There’s been a lot of talk recently about the importance of drawing boundaries. In particular, the work of Brene Brown has thrust this concept into the spotlight, reminding us all that strong boundaries are the key to strong relationships.
It feels a little counter-intuitive. Because we equate boundaries with division -- and division doesn’t feel all that conducive to strong (never mind healthy) relationships.
The power of a solid boundary cannot be denied. Heck, there’s a cliché that states unequivocally that “good fences make good neighbours.” There’s a way that having boundaries helps us interact with one another clearly.
So, if boundaries are so critical to good relationships -- whether professionally, personally, or in any other context -- what is it that stops us from being able to draw boundaries with ease?
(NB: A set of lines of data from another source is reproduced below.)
(** * GSC -> PostgreSQL synchronisation job (app.py)

    A shallow embedding of the three pipeline stages of [app.py]
    ([fetch_gsc_data], [load_data_to_postgres], [trigger_gsc_sync]) and of
    the upsert statement the loader executes, followed by the properties of
    the pipeline that the specification states.

    Conventions.
    - Python [str] values are [string]s (byte sequences; a literal holding
      non-ASCII text is its UTF-8 encoding).
    - Python [int] is [Z]; the two float metrics are carried as [Q], they are
      only passed through.
    - Calls that leave the program (the Search Console client, psycopg2) are
      answered by an environment given as a function; the calls made are
      recorded in a trace, in program order.
    - [print] is not modelled. *)

From Stdlib Require Import ZArith List String Ascii Bool Lia QArith DecimalString.
Import ListNotations.
Open Scope string_scope.
Open Scope list_scope.
Open Scope Z_scope.

(** ** Python string operations used by the program *)

Module PyStr.

(** [sub in s] *)
Fixpoint contains (sub s : string) : bool :=
  if String.prefix sub s then true
  else match s with
       | EmptyString => false
       | String _ s' => contains sub s'
       end.

(** [str(n)] for an [int]. *)
Definition of_int (n : Z) : string := NilZero.string_of_int (Z.to_int n).

(** Truth value of a string: [bool(s)]. *)
Definition truthy (s : string) : bool :=
  match s with EmptyString => false | _ => true end.

(** Truth value of a value that is a string or [None]. *)
Definition truthy_opt (o : option string) : bool :=
  match o with Some s => truthy s | None => false end.
(** * Verification of the DSPY Boss dashboard and its mock API routes

    Shallow embedding of the TypeScript sources under [frontend/]:
    - [components/boss-state-manager.tsx] and [POST /api/system/boss-state];
    - [GET]/[POST /api/tasks];
    - [components/task-management.tsx] ([handleTaskAction] and the buttons
      that offer it);
    - the agent-hierarchy route ([POST] with [create_agent] and
      [scale_agents]);
    - [POST /api/agents], the LLM-provider route, [formatRelativeTime], the
      State History panel and the status counters of the task list. *)

From Stdlib Require Import List String Ascii ZArith QArith Bool Lia.
From Stdlib Require Import DecimalString Sorting.Sorted.
Import ListNotations.
Open Scope string_scope.
Set Warnings "-register-all".

(** Decimal rendering of a JS number, as a template literal [`${n}`] does
    for an integral number. *)
Definition string_of_Z (z : Z) : string :=
  NilZero.string_of_int (Z.to_int z).

(** ** JSON values and objects *)
Module Json.

Inductive jsval :=
| JNull
| JBool (b : bool)
| JNum (z : Z)
| JStr (s : string)
| JArr (xs : list jsval)
| JObj (fields : list (string * jsval)).

(** A JS object as its own enumerable properties, in insertion order. *)
Definition jsobj := list (string * jsval).
Lemma newCount_leaves E (fresh : value) :
  rawNode fresh = true -> plainKeys fresh = true ->
  ordinaryKeys E fresh = true ->
  forall d, processedNode d = true -> noShadow d = true ->
    newCount E (Val d) fresh = length (filter (isNew d) (leaves fresh)).
Proof.
  induction fresh as [| | n | s | ps IH] using value_ind'; try discriminate.
  - intros _ _ _ d _ _. simpl. unfold isNew. simpl.
    now destruct (String.eqb s "").
  - intros Hraw Hplain Hord d Hd Hns.
    apply rawNode_children in Hraw as [_ Hkids].
    simpl in Hplain. apply andb_true_iff in Hplain as [Hres Hpl].
    simpl in Hord. apply andb_true_iff in Hord as [Hok Hol].
    induction ps as [|[k v] ps IHps]; [reflexivity|].
    inversion IH as [|x l IHv IHrest]; subst.
    inversion Hkids as [|x l Hv Hrest]; subst.
    simpl in Hres, Hpl, Hok, Hol, IHv, Hv.
    apply andb_true_iff in Hres as [Hk Hres], Hpl as [Hplv Hpl].
    apply andb_true_iff in Hok as [Hko Hok], Hol as [Holv Hol].
    apply negb_true_iff in Hk. apply absent_None in Hko.
    rewrite leaves_cons, filter_app, length_app.
    change (newCount E (Val d) (VObj ((k, v) :: ps)))
      with ((if typeofObject v then newCount E (step E (Val d) k) v
             else counted E (Val d) k v) + newCount E (Val d) (VObj ps)).
    rewrite (IHps IHrest Hrest Hres Hpl Hok Hol). f_equal.
    destruct (processedNode_obj d Hd) as [dps Heq]. subst d.
    pose proof (noShadow_shadowed dps Hns) as Hs.
    destruct v as [| | n | s | vs]; try discriminate.
    + cbn [typeofObject leaves map filter]. unfold isNew. cbn [fst snd atPath].
      destruct (String.eqb s "") eqn:Hs0.
      * unfold counted. cbn [isEmptyString]. now rewrite Hs0.
      * destruct (lookup dps k) as [c|] eqn:Hl.
        -- now destruct (carried_own E dps k c (VStr s) Hs Hl Hs0) as [_ [-> _]].
        -- now destruct (carried_missing E dps k (VStr s) Hs Hl Hs0)
             as [_ [-> _]].
    + cbn [typeofObject].
      destruct (processedNode_step E (VObj dps) k Hd Hk Hko) as [-> Hproc].
      rewrite (IHv Hv Hplv Holv _ Hproc (noShadow_step _ k Hns)).
      rewrite length_filter_map. f_equal. apply filter_ext_in.
      intros [p s] Hin. unfold isNew. cbn [fst snd]. f_equal. f_equal.
      apply atPath_step. exact (leaves_obj_path vs p s Hin).
Qed.
(** * robotoff: extraction of French postal addresses from OCR text

    A shallow embedding of [robotoff/insights/ocr/location.py] and the
    properties of its gazetteer loader, text preparation, postal code
    search and address assembly, and of the script [import_dump.py].

    Python values are embedded as follows: a [str] is the list of its
    code points, an [int] is a [Z], a slice follows Python's rules for
    negative and out-of-range indices, and an exception is a value of
    [exn] returned in place of the result. *)

From Stdlib Require Import ZArith NArith Lia String Ascii QArith Qcanon.
From stdpp Require Import base tactics option numbers list.

Set Warnings "-register-all".
Open Scope Z_scope.

(** ** Python built-ins used by the module *)

Module Py.

(** A code point and a Python [str]. *)
Definition char := N.
Definition str := list char.

(** A string literal of the source, as a [str]. *)
Definition lit (s : string) : str :=
  map N_of_ascii (list_ascii_of_string s).

(** [len(s)] *)
Definition len {A} (s : list A) : Z := Z.of_nat (length s).

(** The position a slice index [i] denotes in a sequence of length [n]:
    a negative index counts from the end, and the result is clamped
    to [0 .. n]. *)
Definition slice_index (n i : Z) : Z :=
  if i <? 0 then Z.max 0 (i + n) else Z.min i n.

(** [s[lo:hi]]; [None] stands for an omitted bound. *)
Definition slice {A} (s : list A) (lo hi : option Z) : list A :=
  let n := len s in
  let l := match lo with Some i => slice_index n i | None => 0 end in
  let h := match hi with Some i => slice_index n i | None => n end in
  take (Z.to_nat (h - l)) (drop (Z.to_nat l) s).

(** [s.startswith(sub)] *)
Fixpoint startswith (sub s : str) : bool :=
  match sub, s with
  | [], _ => true
  | _ :: _, [] => false
  | a :: sub', b :: s' => (a =? b)%N && startswith sub' s'
  end.

(** [s.find(sub)] shifted by [i]: the lowest index at which [sub]
    occurs in [s], or [-1]. *)
Fixpoint find_from (sub s : str) (i : Z) : Z :=
  if startswith sub s then i
  else match s with
       | [] => -1
       | _ :: s' => find_from sub s' (i + 1)
       end.

(** [s.find(sub)] *)
Definition find (s sub : str) : Z := find_from sub s 0.

(** [s.replace(old, new)] for one-character [old] and [new]. *)
Definition replace (s : str) (old new : char) : str :=
  map (fun c => if (c =? old)%N then new else c) s.

(** [max(a, b)] and [min(a, b)] on integers are [Z.max] and [Z.min]. *)

End Py.

(** ** The part of [unicodedata] the module relies on *)

Module Unicode.
Import Py.

Section Tables.
(** The Unicode character database: the full compatibility
    decomposition of a code point (the code point itself when it has
    none) and its canonical combining class. *)
Variable decomposition : char -> list char.
Variable combining : char -> N.

(** Canonical ordering, one character at a time from the right: a
    combining mark is put after the marks of a strictly smaller class
    that follow it; a starter (class 0) never moves and is never
    passed. *)
Fixpoint reorder_insert (c : char) (l : list char) : list char :=
  if (combining c =? 0)%N then c :: l
  else match l with
       | [] => [c]
       | d :: l' =>
           if negb (combining d =? 0)%N && (combining d <? combining c)%N
           then d :: reorder_insert c l'
           else c :: l
       end.

Definition canonical_order (l : list char) : list char :=
  foldr reorder_insert [] l.

(** [unicodedata.normalize("NFKD", text)] *)
Definition normalize_NFKD (text : str) : str :=
  canonical_order (flat_map decomposition text).

End Tables.

(** The entries of the Unicode character database for the accented
    letters of French: code point, base letter, combining mark. *)
Definition french_accented : list (char * (char * char)) :=
  [ (0xE0, (0x61, 0x300)); (0xE2, (0x61, 0x302)); (0xE4, (0x61, 0x308));
    (0xE7, (0x63, 0x327));
    (0xE8, (0x65, 0x300)); (0xE9, (0x65, 0x301)); (0xEA, (0x65, 0x302));
    (0xEB, (0x65, 0x308));
    (0xEE, (0x69, 0x302)); (0xEF, (0x69, 0x308));
    (0xF4, (0x6F, 0x302)); (0xF6, (0x6F, 0x308));
    (0xF9, (0x75, 0x300)); (0xFB, (0x75, 0x302)); (0xFC, (0x75, 0x308));
    (0xFF, (0x79, 0x308));
    (0xC0, (0x41, 0x300)); (0xC2, (0x41, 0x302)); (0xC4, (0x41, 0x308));
    (0xC7, (0x43, 0x327));
    (0xC8, (0x45, 0x300)); (0xC9, (0x45, 0x301)); (0xCA, (0x45, 0x302));
    (0xCB, (0x45, 0x308));
    (0xCE, (0x49, 0x302)); (0xCF, (0x49, 0x308));
    (0xD4, (0x4F, 0x302)); (0xD6, (0x4F, 0x308));
    (0xD9, (0x55, 0x300)); (0xDB, (0x55, 0x302)); (0xDC, (0x55, 0x308));
    (0x178, (0x59, 0x308)) ]%N.

(** The ligatures of French, which have no decomposition. *)
Definition french_ligatures : list char := [0xE6; 0xC6; 0x153; 0x152]%N.

(** The combining marks above, with their combining class. *)
Definition french_marks : list (char * N) :=
  [ (0x300, 230); (0x301, 230); (0x302, 230); (0x308, 230); (0x327, 202) ]%N.

Fixpoint assoc {B} (c : char) (t : list (char * B)) : option B :=
  match t with
  | [] => None
  | (k, v) :: t' => if (c =? k)%N then Some v else assoc c t'
  end.

(** The database restricted to basic Latin and the French letters;
    every other code point is left alone. *)
Definition french_decomposition (c : char) : list char :=
  match assoc c french_accented with
  | Some (b, m) => [b; m]
  | None => [c]
  end.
Quite simply, we get hung up on the human need to be “liked”. Most people I know have a deeply-held desire to be liked, to not hurt or be hurt, to be seen as “the good guy”. In light of this, rather than state our needs (which is what drawing a boundary is all about), we stay quiet, or minimize what we’re feeling. The result? Resentment. And trust me when I say, resentment does not provide a strong foundation for a good relationship.
The thing we’ve got to understand is that folks might be annoyed, angry or otherwise put out when we draw a boundary. They may not like it. They may walk away. They may take their business elsewhere. It’s true. But fear of any of those outcomes is not a good enough reason to refrain from drawing a boundary. Because if you don’t draw a clear boundary and they stay, or they smile, or they continue to do business with you, you will be seething internally. The relationship you have will be built on a lie -- and eventually, all will come crashing down around you.
So, what’s the solution? Learn to let go of the need to be liked, just a bit. You don’t need to be an ass. You do need to get comfortable with being uncomfortable -- in service of being in integrity. Remind yourself that another person’s choice -- to walk away, to be angry, to blame you, whatever -- doesn’t mean a thing about who you are or how worthy you are. It means they don’t like your boundary - and that is okay.
Bottom-line: being uncomfortable and in integrity is far greater than being resentful and out of integrity. Strong, clear boundaries are the key to healthy, compassionate relationships. Learn to draw your strong boundaries. Honour them. And you’ll find yourself surrounded by strong relationships.